In August 2017, the FASB issued Update 2017-12, Derivatives and Hedging (Topic 815): Targeted Improvements to Accounting for Hedging Activities ("Update 2017-12"), which will make more hedging strategies eligible for hedge accounting. It also amends presentation and disclosure requirements and changes how companies assess effectiveness. This update is effective for annual and interim periods beginning after December 15, 2018, with early adoption permitted. We are currently evaluating the effect that Update 2017-12 will have on our consolidated financial statements and related disclosures.
During 2016, the FASB issued Update 2016-02, Leases (Topic 842) ("Update 2016-02"), which requires an entity to recognize lease assets and lease liabilities on the balance sheet and to disclose key qualitative and quantitative information about the entity's leasing arrangements. This update is effective for annual and interim periods beginning after December 15, 2018, with early adoption permitted. During our evaluation of Update 2016-02, we concluded that our drilling contracts contain a lease component. In July 2018, the FASB issued Accounting Standard Update 2018-11, Leases (Topic 842), Target Improvements, which (1) provides for a new transition method whereby entities may elect to adopt the Update using a prospective with cumulative catch-up approach and (2) provides lessors with a practical expedient, by class of underlying asset, to not separate lease and non-lease components when the non-lease component is the predominant element of the combined component. The lessor practical expedient is limited to circumstances in which the non-lease component otherwise would be accounted for under Topic 606 (discussed below). We are currently evaluating the effect these Updates will have on our consolidated financial statements and related disclosures. With respect to leases whereby we are the lessee, we expect to recognize upon adoption on January 1, 2019 lease liabilities and offsetting "right of use" assets ranging from approximately $55 million to $75 million.

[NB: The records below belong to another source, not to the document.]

(** ** The services *)
(** auth/auth-server/src/logger.rs *)
Inductive AuthTask :=
  | AuthServiceLifecycle | AuthHandleRejection | AuthChainEventListener | AuthProxyRequest
  | AuthExternalMatchQuote | AuthExternalMatchAssemble | AuthRfqtQuote | AuthRfqtLevels
  | AuthGasSponsorship | AuthRateLimit | AuthTelemetry | AuthDb.
Definition auth_as_str (t : AuthTask) : string :=
  match t with
  | AuthServiceLifecycle => "service-lifecycle"
  | AuthHandleRejection => "handle-rejection"
  | AuthChainEventListener => "chain-event-listener"
  | AuthProxyRequest => "proxy-request"
  | AuthExternalMatchQuote => "external-match-quote"
  | AuthExternalMatchAssemble => "external-match-assemble"
  | AuthRfqtQuote => "rfqt-quote"
  | AuthRfqtLevels => "rfqt-levels"
  | AuthGasSponsorship => "gas-sponsorship"
  | AuthRateLimit => "rate-limit"
  | AuthTelemetry => "telemetry"
  | AuthDb => "db"
  end.
#[refine, export] Instance auth_tasks : Vocabulary AuthTask := {
  as_str := auth_as_str;
  tasks := [AuthServiceLifecycle; AuthHandleRejection; AuthChainEventListener; AuthProxyRequest; AuthExternalMatchQuote; AuthExternalMatchAssemble; AuthRfqtQuote; AuthRfqtLevels; AuthGasSponsorship; AuthRateLimit; AuthTelemetry; AuthDb];
}.
Proof. intros []; rewrite list_elem_of_In; cbn; tauto. Defined.
Definition auth_log_task : AuthTask -> Outcome -> list (string * string) -> string -> event := log_task.

(** funds-manager/funds-manager-server/src/logger.rs *)
Inductive FundsTask :=
  | FundsServiceLifecycle | FundsHandleHttpRequest | FundsAuth | FundsHandleRpcRequest
  | FundsSignRpc | FundsPollFireblocksTx | FundsFireblocksRateLimit | FundsFetchVaultBalances
  | FundsFetchFireblocksMetadata | FundsCustodyTransfer | FundsWithdraw | FundsDeposit
  | FundsGasWallet | FundsGasSponsorRefill | FundsHotWallet | FundsErc20Approve
  | FundsIndexFees | FundsRedeemFees | FundsSwap | FundsFetchQuote
  | FundsSubmitOrder | FundsOnChainTx | FundsFetchRelayerWallet | FundsDb
  | FundsRecordMetric | FundsHandleRejection | FundsUncaughtPanic | FundsHealthSnapshot.
Definition funds_as_str (t : FundsTask) : string :=
  match t with
  | FundsServiceLifecycle => "service-lifecycle"
  | FundsHandleHttpRequest => "handle-http-request"
  | FundsAuth => "auth"
  | FundsHandleRpcRequest => "handle-rpc-request"
  | FundsSignRpc => "sign-rpc"
  | FundsPollFireblocksTx => "poll-fireblocks-tx"
  | FundsFireblocksRateLimit => "fireblocks-rate-limit"
  | FundsFetchVaultBalances => "fetch-vault-balances"
  | FundsFetchFireblocksMetadata => "fetch-fireblocks-metadata"
  | FundsCustodyTransfer => "custody-transfer"
  | FundsWithdraw => "withdraw"
  | FundsDeposit => "deposit"
  | FundsGasWallet => "gas-wallet"
  | FundsGasSponsorRefill => "gas-sponsor-refill"
  | FundsHotWallet => "hot-wallet"
  | FundsErc20Approve => "erc20-approve"
  | FundsIndexFees => "index-fees"
  | FundsRedeemFees => "redeem-fees"
  | FundsSwap => "swap"
  | FundsFetchQuote => "fetch-quote"
  | FundsSubmitOrder => "submit-order"
  | FundsOnChainTx => "on-chain-tx"
  | FundsFetchRelayerWallet => "fetch-relayer-wallet"
  | FundsDb => "db"
  | FundsRecordMetric => "record-metric"
  | FundsHandleRejection => "handle-rejection"
  | FundsUncaughtPanic => "uncaught-panic"
  | FundsHealthSnapshot => "health-snapshot"
  end.
#[refine, export] Instance funds_tasks : Vocabulary FundsTask := {
  as_str := funds_as_str;
  tasks := [FundsServiceLifecycle; FundsHandleHttpRequest; FundsAuth; FundsHandleRpcRequest; FundsSignRpc; FundsPollFireblocksTx; FundsFireblocksRateLimit; FundsFetchVaultBalances; FundsFetchFireblocksMetadata; FundsCustodyTransfer; FundsWithdraw; FundsDeposit; FundsGasWallet; FundsGasSponsorRefill; FundsHotWallet; FundsErc20Approve; FundsIndexFees; FundsRedeemFees; FundsSwap; FundsFetchQuote; FundsSubmitOrder; FundsOnChainTx; FundsFetchRelayerWallet; FundsDb; FundsRecordMetric; FundsHandleRejection; FundsUncaughtPanic; FundsHealthSnapshot];
}.
Proof. intros []; rewrite list_elem_of_In; cbn; tauto. Defined.
Definition funds_log_task : FundsTask -> Outcome -> list (string * string) -> string -> event := log_task.

(** price-reporter/src/logger.rs *)
Inductive PricesTask :=
  | PricesServiceLifecycle | PricesPriceStream | PricesExchangeConnection | PricesSubscription
  | PricesHeartbeat | PricesHttpServer | PricesWsServer.
Definition prices_as_str (t : PricesTask) : string :=
  match t with
  | PricesServiceLifecycle => "service-lifecycle"
  | PricesPriceStream => "price-stream"
  | PricesExchangeConnection => "exchange-connection"
  | PricesSubscription => "subscription"
  | PricesHeartbeat => "heartbeat"
  | PricesHttpServer => "http-server"
  | PricesWsServer => "ws-server"
  end.
#[refine, export] Instance prices_tasks : Vocabulary PricesTask := {
  as_str := prices_as_str;
  tasks := [PricesServiceLifecycle; PricesPriceStream; PricesExchangeConnection; PricesSubscription; PricesHeartbeat; PricesHttpServer; PricesWsServer];
}.
Proof. intros []; rewrite list_elem_of_In; cbn; tauto. Defined.
Definition prices_log_task : PricesTask -> Outcome -> list (string * string) -> string -> event := log_task.

(** indexer/darkpool-indexer/src/logger.rs *)
Inductive IndexingTask :=
  | IndexingServiceLifecycle | IndexingReceiveSqsMessages | IndexingHandleSqsMessage | IndexingRegisterMasterViewSeed
  | IndexingProcessNullifierSpend | IndexingDb.
Definition indexing_as_str (t : IndexingTask) : string :=
  match t with
  | IndexingServiceLifecycle => "service-lifecycle"
  | IndexingReceiveSqsMessages => "receive-sqs-messages"
  | IndexingHandleSqsMessage => "handle-sqs-message"
  | IndexingRegisterMasterViewSeed => "register-master-view-seed"
  | IndexingProcessNullifierSpend => "process-nullifier-spend"
  | IndexingDb => "db"
  end.
#[refine, export] Instance indexing_tasks : Vocabulary IndexingTask := {
  as_str := indexing_as_str;
  tasks := [IndexingServiceLifecycle; IndexingReceiveSqsMessages; IndexingHandleSqsMessage; IndexingRegisterMasterViewSeed; IndexingProcessNullifierSpend; IndexingDb];
}.
Proof. intros []; rewrite list_elem_of_In; cbn; tauto. Defined.
Definition indexing_log_task : IndexingTask -> Outcome -> list (string * string) -> string -> event := log_task.

(** prover-service/server/src/logger.rs *)
Inductive ProvingTask :=
  | ProvingServiceLifecycle | ProvingCircuitSetup | ProvingProve | ProvingHandleRejection.
Definition proving_as_str (t : ProvingTask) : string :=
  match t with
  | ProvingServiceLifecycle => "service-lifecycle"
  | ProvingCircuitSetup => "circuit-setup"
  | ProvingProve => "prove"
  | ProvingHandleRejection => "handle-rejection"
  end.
#[refine, export] Instance proving_tasks : Vocabulary ProvingTask := {
  as_str := proving_as_str;
  tasks := [ProvingServiceLifecycle; ProvingCircuitSetup; ProvingProve; ProvingHandleRejection];
}.
Proof. intros []; rewrite list_elem_of_In; cbn; tauto. Defined.
Definition proving_log_task : ProvingTask -> Outcome -> list (string * string) -> string -> event := log_task.

(** pool-runner/src/logger.rs *)
Inductive PoolTask :=
  | PoolServiceLifecycle | PoolHttpServer | PoolAdminWsListener | PoolPoolRouter
  | PoolFillWaiter.
Definition pool_as_str (t : PoolTask) : string :=
  match t with
  | PoolServiceLifecycle => "service-lifecycle"
  | PoolHttpServer => "http-server"
  | PoolAdminWsListener => "admin-ws-listener"
  | PoolPoolRouter => "pool-router"
  | PoolFillWaiter => "fill-waiter"
  end.
#[refine, export] Instance pool_tasks : Vocabulary PoolTask := {
  as_str := pool_as_str;
  tasks := [PoolServiceLifecycle; PoolHttpServer; PoolAdminWsListener; PoolPoolRouter; PoolFillWaiter];
}.
Proof. intros []; rewrite list_elem_of_In; cbn; tauto. Defined.
Definition pool_log_task : PoolTask -> Outcome -> list (string * string) -> string -> event := log_task.

(** ** The panic hook of the funds manager

    The payload of a panic as the hook sees it, and where it was raised. *)
Inductive payload := PStr (s : string) | PString (s : string) | POther.
Definition panic_payload (p : payload) : string :=
  match p with PStr s => s | PString s => s | POther => "<non-string panic payload>" end.
Definition install_panic_hook (show_line : Z -> string) (p : payload) (location : option (string * Z)) : event :=
  let payload := panic_payload p in
  let location := match location with Some (file, line) => file +:+ ":" +:+ show_line line | None => "<unknown>" end in
  funds_log_task FundsUncaughtPanic Failed [("location", location); ("payload", payload)]
    ("panic at " +:+ location +:+ ": " +:+ payload).

(** ** Reading a line back *)

(** The text up to a character, and what follows it. *)
Fixpoint until (c : ascii) (s : string) : option (string * string) :=
  match s with
  | EmptyString => None
  | String a s =>
      if Ascii.eqb a c then Some (EmptyString, s)
      else match until c s with Some (x, y) => Some (String a x, y) | None => None end
  end.
Fixpoint skip (n : nat) (s : string) : string :=
  match n, s with S n, String _ s => skip n s | _, _ => s end.
(** The two labels and the description of a message. *)
Definition read_message (s : string) : option (string * string * string) :=
  match until "]" (skip 1 s) with
  | Some (task, rest) =>
      match until "]" (skip 2 rest) with
      | Some (outcome, rest) => Some (task, outcome, skip 1 rest)
      | None => None
      end
  | None => None
  end.

(** Kebab case: lower-case letters, digits and dashes. *)
Definition kebab_char (a : ascii) : bool :=
  let n := nat_of_ascii a in
  (Nat.leb 97 n && Nat.leb n 122) || (Nat.leb 48 n && Nat.leb n 57) || Nat.eqb n 45.
Fixpoint kebab (s : string) : bool :=
  match s with EmptyString => true | String a s => kebab_char a && kebab s end.

Lemma until_kebab s rest : kebab s = true -> until "]" (s +:+ String "]" rest) = Some (s, rest).
Proof.
  induction s as [|a s IH]; intros Hk; [done|].
  cbn in Hk. apply andb_true_iff in Hk as [Ha Hs].
  change (String a s +:+ String "]" rest) with (String a (s +:+ String "]" rest)). cbn [until].
  destruct (Ascii.eqb_spec a "]") as [-> |_]; [by vm_compute in Ha|]. by rewrite IH.
Qed.
Lemma read_message_spec task outcome description :
  kebab task = true -> kebab outcome = true ->
  read_message (message task outcome description) = Some (task, outcome, description).
Proof.
  intros Ht Ho. unfold read_message, message.
  change (skip 1 ("[" +:+ ?x)) with x.
  change ("] [" +:+ outcome +:+ "] " +:+ description) with
    (String "]" (String " " (String "[" (outcome +:+ "] " +:+ description)))).
  change (skip 1 ("[" +:+ task +:+ ?x)) with (task +:+ x).
  rewrite until_kebab by done. cbn [skip].
  change ("] " +:+ description) with (String "]" (String " " description)).
  by rewrite until_kebab.
Qed.
Lemma outcome_kebab o : kebab (outcome_as_str o) = true.
Proof. by destruct o. Qed.
Lemma outcome_as_str_inj o o' : outcome_as_str o = outcome_as_str o' -> o = o'.
Proof. by destruct o, o'. Qed.
Lemma munch_app fields rest : munch fields rest = (fields ++ rest)%list.
Proof.
  revert fields. induction rest as [|f rest IH]; intros fields; cbn; [by rewrite app_nil_r|].
  by rewrite IH, <- app_assoc.
Qed.

(** What a service owes its vocabulary: kebab-case labels, all different. *)
Class GoodVocabulary Task `{Vocabulary Task} := {
  as_str_kebab t : kebab (as_str t) = true;
  as_str_inj t t' : as_str t = as_str t' -> t = t';
}.
#[export] Instance auth_good : GoodVocabulary AuthTask.
Proof. split; [by intros []|by intros [] []]. Qed.
#[export] Instance funds_good : GoodVocabulary FundsTask.
Proof. split; [by intros []|by intros [] []]. Qed.
#[export] Instance prices_good : GoodVocabulary PricesTask.
Proof. split; [by intros []|by intros [] []]. Qed.
#[export] Instance indexing_good : GoodVocabulary IndexingTask.
Proof. split; [by intros []|by intros [] []]. Qed.
#[export] Instance proving_good : GoodVocabulary ProvingTask.
Proof. split; [by intros []|by intros [] []]. Qed.
#[export] Instance pool_good : GoodVocabulary PoolTask.
Proof. split; [by intros []|by intros [] []]. Qed.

During 2014, the FASB issued Update 2014-09, Revenue from Contracts with Customers (Topic 606) ("Update 2014-09"), which requires entities to recognize the amount of revenue to which it expects to be entitled for the transfer of promised goods or services to customers. Update 2014-09 is effective for annual and interim periods for fiscal years beginning after December 15, 2017. We adopted Update 2014-09 effective January 1, 2018, using the modified retrospective approach. Only customer contracts that were not completed as of the effective adoption date were evaluated under the transition guidance to determine if a cumulative catch-up adjustment to retained earnings was warranted. Revenues recognized in prior years for customer contracts that expired prior to the effective adoption date continue to be reported under the previous revenue recognition guidance. Our adoption of Update 2014-09 did not result in a cumulative effect on retained earnings and no adjustments were made to prior periods. While Update 2014-09 requires additional disclosure regarding revenues recognized from customer contracts, our adoption did not have a material impact on the recognition of current or prior period revenues as compared to previous guidance nor do we expect a material impact to our pattern of revenue recognition in future periods. See "Note 2 - Revenue from Contracts with Customers" for additional information.